16 janvier 2022. Deuxième dimanche du Temps Ordinaire

Chers frères et sœurs,

Il y a un truc… C’est sûr, il y a un truc… Il y a forcément un truc ! Si les tours de magie conservent leur pouvoir de fascination sur les grands comme sur les petits, c’est parce qu’ils parviennent à toucher à la fois le cœur et la tête. Tandis que les plus jeunes sont capables de s’émerveiller de tout leur cœur devant une transformation inexplicable, les plus âgés sentent leur curiosité piquée au vif, et désirent relever le défi et résoudre rationnellement le « truc » qui permet l’illusion. Car, les grandes personnes vous le diront, la magie, ça n’existe pas : tout cela n’est qu’illusion. Il faut juste trouver le truc.

Contrairement à un illusionniste de music-hall, Jésus, dans l’évangile de ce dimanche, ne fait pas la démonstration de ses talents, ne se met pas en scène dans un costume à paillettes. Au contraire, il fait tout pour se tenir en retrait. « La mère de Jésus était là. Jésus aussi avait été invité au mariage avec ses disciples » : dès le début, saint Jean suggère que Jésus n’a rien d’un invité d’honneur, au contraire. On dirait plutôt qu’au nom de l’hospitalité proche-orientale, il a gentiment été rajouté in extremis à la liste des convives, avec sa petite bande de copains. A la noce, on les devine un peu à l’écart, discrets, silencieux et – chose notable – pas ivres morts, à la différence de certains des commensaux. Non, l’heure de Jésus n’est pas encore venue. Pour le moment, il compte bien rester dans les coulisses. 

A l’occasion d’un grand évènement, les spécialistes de l’événementiel sont parfois amenés à embaucher des « extras », des gens qui ne sont pas des professionnels du service mais qui viennent ponctuellement prêter main-forte. C’est ce qui arrive fréquemment à l’occasion d’un mariage. Et c’est aussi ce que fait Jésus : dans la nécessité, et pour conserver son anonymat, il embauche lui aussi des extras, chacun dans un rôle bien déterminé.

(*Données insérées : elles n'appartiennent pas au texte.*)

Lemma trim_right_idemp s : trim_right (trim_right s) = trim_right s.
Proof.
  induction s as [|ch s IH]; [done|]. cbn. destruct (trim_right s) as [|c t] eqn:E.
  - destruct (Ascii.is_space ch) eqn:Es; [done|]. cbn. by rewrite Es.
  - cbn [trim_right] in *. by rewrite IH.
Qed.
Lemma trim_left_head s : trim_left s = "" ∨ ∃ ch t, trim_left s = String ch t ∧ Ascii.is_space ch = false.
Proof.
  induction s as [|ch s IH]; [by left|]. cbn. destruct (Ascii.is_space ch) eqn:E; [done|].
  right. eauto.
Qed.
Lemma trimmed_idemp s : trimmed (trimmed s) = trimmed s.
Proof.
  unfold trimmed. destruct (trim_left_head s) as [->|(ch & t & -> & Hch)]; [done|].
  pose proof (trim_right_idemp (String ch t)) as H. cbn [trim_right] in *. destruct (trim_right t); rewrite ?Hch in *;
    cbn [trim_left]; by rewrite Hch.
Qed.

(** ** Numbers are read back *)
Lemma digits_go n s : all_digits (pretty_N_go n s) = all_digits s.
Proof.
  revert s. induction (N.lt_wf_0 n) as [n _ IH]. intros s. destruct (decide (0 < n)%N) as [Hn|Hn].
  - rewrite pretty_N_go_step, IH by (done || apply N.div_lt; lia). cbn [all_digits].
    by rewrite digit_value_char by (apply N.mod_lt; lia).
  - assert (n = 0%N) as -> by lia. by rewrite pretty_N_go_0.
Qed.
Lemma pretty_digits z : 0 ≤ z → all_digits (pretty z) = true ∧ pretty z ≠ "".
Proof.
  intros Hz. destruct z as [|p|p]; [done| |lia]. cbn. change (pretty p) with (pretty (N.pos p)). unfold pretty, pretty_N. case_decide; [done|].
  split; [by rewrite digits_go|]. destruct (pretty_head (N.pos p) "" ltac:(lia)) as (ch & s & d & E & _). by rewrite E.
Qed.
Lemma digits_unspaced s : all_digits s = true → trim_right s = s.
Proof.
  induction s as [|c s IH]; [done|]. cbn [all_digits trim_right]. intros H. destruct (digit_value c) as [d|] eqn:Hd; [|done].
  rewrite IH by done. destruct s; [|done]. assert (Ascii.is_space c = false) as ->; [|done].
  unfold digit_value in Hd. destruct (_ && _) eqn:E; [|done]. split_bools. unfold Ascii.is_space. by destruct c as [[] [] [] [] [] [] [] []].
Qed.
Lemma digits_trimmed c s : all_digits (String c s) = true → trimmed (String c s) = String c s.
Proof.
  intros H. unfold trimmed. cbn [trim_left]. assert (Ascii.is_space c = false) as ->; [|by apply digits_unspaced].
  cbn [all_digits] in H. destruct (digit_value c) as [d|] eqn:Hd; [|done]. unfold digit_value in Hd. destruct (_ && _) eqn:E; [|done].
  split_bools. unfold Ascii.is_space. by destruct c as [[] [] [] [] [] [] [] []].
Qed.
Lemma unsigned_pretty z : 0 ≤ z → unsigned_value (pretty z) = Some z.
Proof.
  intros Hz. destruct (pretty_digits z Hz) as [Hd Hne]. unfold unsigned_value.
  rewrite (proj2 (String.eqb_neq _ _) Hne), Hd. cbn. f_equal. destruct z as [|p|p]; [done| |lia].
  change (pretty (Z.pos p)) with (pretty_N_go (N.pos p) ""). by rewrite digits_pretty.
Qed.
Lemma signed_pretty z :
  match trimmed (pretty z) with
  | String ch s' => if Ascii.eqb ch (Ascii.ascii_of_nat 45) then Z.opp <$> unsigned_value s'
                    else if Ascii.eqb ch (Ascii.ascii_of_nat 43) then unsigned_value s' else unsigned_value (String ch s')
  | EmptyString => None
  end = Some z.
Proof.
  destruct (decide (0 ≤ z)) as [Hz|Hz].
  - destruct (pretty_digits z Hz) as [Hd Hne]. pose proof (unsigned_pretty z Hz) as Hu. destruct (pretty z) as [|c s]; [done|].
    rewrite digits_trimmed by done. cbn [all_digits] in Hd. destruct (digit_value c) as [d|] eqn:Ed; [|done].
    destruct (Ascii.eqb_spec c (Ascii.ascii_of_nat 45)) as [->|_]; [done|]. by destruct (Ascii.eqb_spec c (Ascii.ascii_of_nat 43)) as [->|_].
  - destruct z as [|p|p]; [lia|lia|]. change (pretty (Z.neg p)) with (String (Ascii.ascii_of_nat 45) (pretty (Z.pos p))).
    destruct (pretty_digits (Z.pos p) ltac:(lia)) as [Hd Hne]. pose proof (unsigned_pretty (Z.pos p) ltac:(lia)) as Hu.
    assert (trimmed (String (Ascii.ascii_of_nat 45) (pretty (Z.pos p))) = String (Ascii.ascii_of_nat 45) (pretty (Z.pos p))) as ->.
    { unfold trimmed. cbn [trim_left]. change (Ascii.is_space (Ascii.ascii_of_nat 45)) with false. cbn [trim_right]. rewrite digits_unspaced by done.
      by destruct (pretty (Z.pos p)). }
    rewrite Ascii.eqb_refl, Hu. done.
Qed.

(** ** Prefixes *)
Lemma prefix_split w s : String.prefix w s = true → ∃ t, s = w +:+ t.
Proof.
  revert s. induction w as [|c w IH]; intros s H; [by exists s|]. destruct s as [|c' s]; [done|]. cbn in H.
  destruct (Ascii.ascii_dec c c') as [->|]; [|done]. destruct (IH s H) as [t ->]. by exists t.
Qed.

Le premier extra que Jésus s’adjoint, c’est sa propre Mère : fidèle à son attitude depuis le commencement, Marie observe, elle écoute, et sa mission est de susciter la compassion de Jésus. Son intervention tient en six mots : « Ils n’ont pas de vin. » Et c’est tout ! Elle ignore ce que va faire son Fils, mais elle le connaît assez pour savoir que cela suffit : elle a fait ce qu’elle devait faire, elle peut passer le relais aux serviteurs. Ceux-ci – en deuxième position – sont doublement des extras, engagés qu’ils sont d’abord par les mariés, ensuite par Jésus. Eux non plus ne savent pas tout, mais ils exécutent avec obéissance les ordres a priori épuisants et absurdes de Jésus : extraire du puit voisin six cent litres d’eau, les transvaser des seaux dans de grandes jarres, puis y plonger une cruche ou une louche… cela représente un effort considérable et une énorme perte de temps. Pourtant, ils obéissent et, à leur tour, ils passent le relais au maître du repas. C’est lui, ce traiteur à la mode ancienne, qui est le dernier extra de cette chaîne, et qui, portant le liquide à ses lèvres, y reconnaît un nectar : il devait être aussi un peu œnologue sur les bords… Il s’étonne, il n’en revient pas, il ne comprend pas tout lui non plus, mais il peut offrir au marié un vin d’exception.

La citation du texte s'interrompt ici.